**Collected data**
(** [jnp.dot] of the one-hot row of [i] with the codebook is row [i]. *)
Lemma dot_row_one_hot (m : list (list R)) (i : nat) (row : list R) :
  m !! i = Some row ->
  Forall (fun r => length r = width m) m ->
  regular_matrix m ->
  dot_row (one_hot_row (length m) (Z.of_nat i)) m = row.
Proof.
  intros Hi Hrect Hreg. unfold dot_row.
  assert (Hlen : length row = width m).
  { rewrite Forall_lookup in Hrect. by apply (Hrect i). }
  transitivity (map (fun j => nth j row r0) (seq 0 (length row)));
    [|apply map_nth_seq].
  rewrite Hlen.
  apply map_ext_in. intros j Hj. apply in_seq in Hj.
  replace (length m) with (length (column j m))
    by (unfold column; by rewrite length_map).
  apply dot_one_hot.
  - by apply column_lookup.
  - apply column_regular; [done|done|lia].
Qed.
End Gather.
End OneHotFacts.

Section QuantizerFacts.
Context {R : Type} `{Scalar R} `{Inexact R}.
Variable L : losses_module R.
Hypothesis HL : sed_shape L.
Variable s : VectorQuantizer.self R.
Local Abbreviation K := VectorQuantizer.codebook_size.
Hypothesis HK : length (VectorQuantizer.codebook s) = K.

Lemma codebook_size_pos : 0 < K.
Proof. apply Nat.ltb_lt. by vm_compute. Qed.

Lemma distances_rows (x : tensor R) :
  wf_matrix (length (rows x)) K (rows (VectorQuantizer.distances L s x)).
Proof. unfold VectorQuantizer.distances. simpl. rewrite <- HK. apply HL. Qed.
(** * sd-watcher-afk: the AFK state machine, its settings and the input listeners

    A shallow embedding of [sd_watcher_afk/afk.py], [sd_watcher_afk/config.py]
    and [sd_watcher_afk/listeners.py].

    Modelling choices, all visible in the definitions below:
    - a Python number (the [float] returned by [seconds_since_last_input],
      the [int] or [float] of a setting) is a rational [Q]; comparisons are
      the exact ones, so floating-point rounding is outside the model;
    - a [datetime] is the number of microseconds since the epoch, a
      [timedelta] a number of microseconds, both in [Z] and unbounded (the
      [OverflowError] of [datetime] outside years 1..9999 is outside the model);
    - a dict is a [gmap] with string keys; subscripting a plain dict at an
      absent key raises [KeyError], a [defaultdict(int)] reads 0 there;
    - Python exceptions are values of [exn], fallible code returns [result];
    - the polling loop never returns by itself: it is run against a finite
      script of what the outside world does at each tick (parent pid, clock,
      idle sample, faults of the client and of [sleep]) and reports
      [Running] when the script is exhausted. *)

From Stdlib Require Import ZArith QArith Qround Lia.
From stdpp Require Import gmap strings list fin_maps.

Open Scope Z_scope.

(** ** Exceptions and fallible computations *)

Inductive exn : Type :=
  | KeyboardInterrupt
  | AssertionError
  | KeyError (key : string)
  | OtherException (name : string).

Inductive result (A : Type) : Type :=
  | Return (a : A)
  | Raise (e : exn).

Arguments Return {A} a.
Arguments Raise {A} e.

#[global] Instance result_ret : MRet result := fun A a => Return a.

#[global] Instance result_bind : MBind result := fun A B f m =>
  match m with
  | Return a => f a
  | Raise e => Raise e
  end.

**About this exercise**
In the lines above, find each one with "returns" and list it.

**Response**
    - Python exceptions are values of [exn], fallible code returns [result];
    - the polling loop never returns by itself: it is run against a finite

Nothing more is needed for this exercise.